(** C1.  For a record with the keys QUESTION, LABELS and CONTEXTS, whose
    labels and contexts are lists with at least as many contexts as labels,
    [form_question] returns the fixed template filled with the question and,
    in order, with one context per label, each followed by a line feed. *)
Theorem form_question_template (obj question : value) (labels contexts : list value) :
  getitem_str obj "QUESTION" = OK question ->
  getitem_str obj "LABELS" = OK (VList labels) ->
  getitem_str obj "CONTEXTS" = OK (VList contexts) ->
  length labels <= length contexts ->
  form_question obj =
    OK ("QUESTION:" +:+ py_str question +:+ nl +:+
        "CONTEXT: " +:+
        concat_all (map (fun i => py_str (nth i contexts VNone) +:+ nl)
                        (seq 0 (length labels))) +:+
        "TARGET: the answer to the question given the context is (yes|no|maybe): ").
Proof.
  intros Hq Hl Hc Hle.
  rewrite (form_question_lists obj question labels contexts Hq Hl Hc).
  now destruct (decide (length labels <= length contexts)).
Qed.

Lemma spec_prompt_firstn (question : value) (contexts contexts' : list value) (n : nat) :
  firstn n contexts = firstn n contexts' ->
  spec_prompt question contexts n = spec_prompt question contexts' n.
Proof.
  intros Hf. unfold spec_prompt.
  assert (Hn : forall (l : list value) i, i < n -> nth i l VNone = nth i (firstn n l) VNone).
  { clear. induction n as [|n IH]; intros l i Hi; [lia|].
    destruct l as [|x l]; [now destruct i|].
    destruct i as [|i]; [reflexivity|].
    cbn [firstn nth]. apply IH. lia. }
  rewrite (map_ext_in (fun i => py_str (nth i contexts VNone) +:+ nl)
                      (fun i => py_str (nth i contexts' VNone) +:+ nl)); [reflexivity|].
  intros i Hi. apply in_seq in Hi.
  rewrite (Hn contexts), (Hn contexts'), Hf by lia. reflexivity.
Qed.

(** C8.  On a record with a question and with lists of labels and contexts,
    [form_question] returns a prompt exactly when there are at least as many
    contexts as labels; with fewer, indexing past the last context raises
    [IndexError]; and contexts beyond the number of labels do not show in the
    prompt, which is the one of the record with those contexts cut off. *)
Theorem form_question_total_iff (obj question : value) (labels contexts : list value) :
  getitem_str obj "QUESTION" = OK question ->
  getitem_str obj "LABELS" = OK (VList labels) ->
  getitem_str obj "CONTEXTS" = OK (VList contexts) ->
  ((exists prompt, form_question obj = OK prompt) <-> length labels <= length contexts) /\
  (length contexts < length labels -> form_question obj = Raise IndexError) /\
  (length labels <= length contexts ->
   forall obj',
     getitem_str obj' "QUESTION" = OK question ->
     getitem_str obj' "LABELS" = OK (VList labels) ->
     getitem_str obj' "CONTEXTS" = OK (VList (firstn (length labels) contexts)) ->
     form_question obj' = form_question obj).
Proof.
  intros Hq Hl Hc.
  pose proof (form_question_lists obj question labels contexts Hq Hl Hc) as Hf.
  destruct (decide (length labels <= length contexts)) as [Hle|Hgt].
  - split; [|split].
    + split; [intros _; exact Hle | intros _; eauto].
    + intros Hlt. lia.
    + intros _ obj' Hq' Hl' Hc'.
      rewrite Hf, (form_question_lists obj' question labels _ Hq' Hl' Hc').
      rewrite length_firstn, Nat.min_l by exact Hle.
      destruct (decide (length labels <= length labels)) as [_|Hn]; [|lia].
      f_equal. apply spec_prompt_firstn. now rewrite firstn_firstn, Nat.min_id.
  - split; [|split].
    + split; [|intros Hle; contradiction].
      intros [prompt Hp]. rewrite Hf in Hp. discriminate.
    + intros _. exact Hf.
    + intros Hle. contradiction.
Qed.

(** C9.  The label values are never used: two records with the same
    question, the same contexts and label lists of the same length get the
    same result from [form_question], whatever the labels are; with a
    question and a context for every label, that result is one and the same
    prompt. *)
Theorem form_question_ignores_labels (obj1 obj2 : value) (labels1 labels2 : list value) :
  getitem_str obj1 "QUESTION" = getitem_str obj2 "QUESTION" ->
  getitem_str obj1 "CONTEXTS" = getitem_str obj2 "CONTEXTS" ->
  getitem_str obj1 "LABELS" = OK (VList labels1) ->
  getitem_str obj2 "LABELS" = OK (VList labels2) ->
  length labels1 = length labels2 ->
  form_question obj1 = form_question obj2 /\
  (forall question contexts,
     getitem_str obj1 "QUESTION" = OK question ->
     getitem_str obj1 "CONTEXTS" = OK (VList contexts) ->
     length labels1 <= length contexts ->
     exists prompt, form_question obj1 = OK prompt /\ form_question obj2 = OK prompt).
Proof.
  intros Hq Hc Hl1 Hl2 Hlen.
  assert (Heq : form_question obj1 = form_question obj2).
  { rewrite !form_question_unfold, Hq, Hl1, Hl2.
    destruct (getitem_str obj2 "QUESTION") as [question|e]; [|reflexivity].
    rewrite !bind_OK. cbn [py_iter]. rewrite !bind_OK, Hlen.
    f_equal. apply for_each_ext. intros i st _.
    unfold context_step. now rewrite Hc. }
  split; [exact Heq|].
  intros question contexts Hq1 Hc1 Hle.
  exists (spec_prompt question contexts (length labels1)).
  rewrite <- Heq, (form_question_lists obj1 question labels1 contexts Hq1 Hl1 Hc1).
  now destruct (decide (length labels1 <= length contexts)).
Qed.

End FormQuestionClaims.

(** *** Lines and [json.dumps] *)

Lemma nl_free_append (a b : string) : nl_free (a +:+ b) = nl_free a && nl_free b.
Proof.
  induction a as [|ch a IH]; [reflexivity|].
  rewrite append_cons. cbn [nl_free]. rewrite IH. now rewrite andb_assoc.
Qed.

Lemma nl_free_escape_char (ch : ascii) : nl_free (escape_char ch) = true.
Proof. destruct ch as [[] [] [] [] [] [] [] []]; reflexivity. Qed.

Lemma nl_free_escape_chars (s : string) : nl_free (escape_chars s) = true.
Proof.
  induction s as [|ch s IH]; [reflexivity|].
  cbn [escape_chars]. now rewrite nl_free_append, nl_free_escape_char, IH.
Qed.

Lemma nl_free_encode_string (s : string) : nl_free (encode_string s) = true.
Proof.
  unfold encode_string. rewrite nl_free_append. cbn [nl_free].
  now rewrite nl_free_escape_chars.
Qed.

Lemma nl_free_string_of_uint (d : Decimal.uint) : nl_free (NilEmpty.string_of_uint d) = true.
Proof. induction d; cbn [NilEmpty.string_of_uint nl_free]; try rewrite IHd; reflexivity. Qed.

Lemma nl_free_int_repr (n : Z) : nl_free (int_repr n) = true.
Proof.
  unfold int_repr. destruct (Z.to_int n) as [d|d]; cbn [NilEmpty.string_of_int nl_free];
    now rewrite nl_free_string_of_uint.
Qed.

Lemma nl_free_concat (sep : string) (l : list string) :
  nl_free sep = true -> Forall (fun s => nl_free s = true) l ->
  nl_free (String.concat sep l) = true.
Proof.
  intros Hsep Hl. induction Hl as [|s l Hs Hl IH]; [reflexivity|].
  destruct l as [|s' l]; [exact Hs|].
  change (String.concat sep (s :: s' :: l)) with (s +:+ sep +:+ String.concat sep (s' :: l)).
  now rewrite !nl_free_append, Hs, Hsep, IH.
Qed.

(** A line followed by its terminator is split off whole. *)
Lemma lines_from_line (x rest : string) :
  nl_free x = true ->
  forall cur, lines_from cur (x +:+ nl +:+ rest) = (cur +:+ x) :: lines_from EmptyString rest.
Proof.
  induction x as [|ch x IH]; intros Hx cur.
  - cbn. now rewrite append_empty_r.
  - cbn [nl_free] in Hx. apply andb_true_iff in Hx as [Hch Hx].
    rewrite append_cons. cbn [lines_from].
    destruct (Ascii.eqb ch "010"); [discriminate|].
    rewrite (IH Hx). now rewrite append_assoc.
Qed.

Lemma file_lines_terminated (xs : list string) :
  Forall (fun x => nl_free x = true) xs ->
  file_lines (concat_all (map (fun x => x +:+ nl) xs)) = xs.
Proof.
  unfold file_lines. induction 1 as [|x xs Hx Hxs IH]; [reflexivity|].
  cbn [map concat_all fold_right]. rewrite append_assoc.
  rewrite (lines_from_line x _ Hx). cbn [String.append]. now f_equal.
Qed.

Section Dumps.
Context {RT : Runtime}.

Lemma nl_free_floatstr (x : spec_float) :
  float_repr_one_line -> nl_free (floatstr x) = true.
Proof. intros H. destruct x as [s|[]| |s m e]; cbn [floatstr]; try apply H; reflexivity. Qed.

◆ INSTRUCTIONS TO FOLLOW: All lines of the records above with the word "returns" in them are to be copied.

◆ ANSWER SPACE:
    [form_question] returns the fixed template filled with the question and,
    [form_question] returns a prompt exactly when there are at least as many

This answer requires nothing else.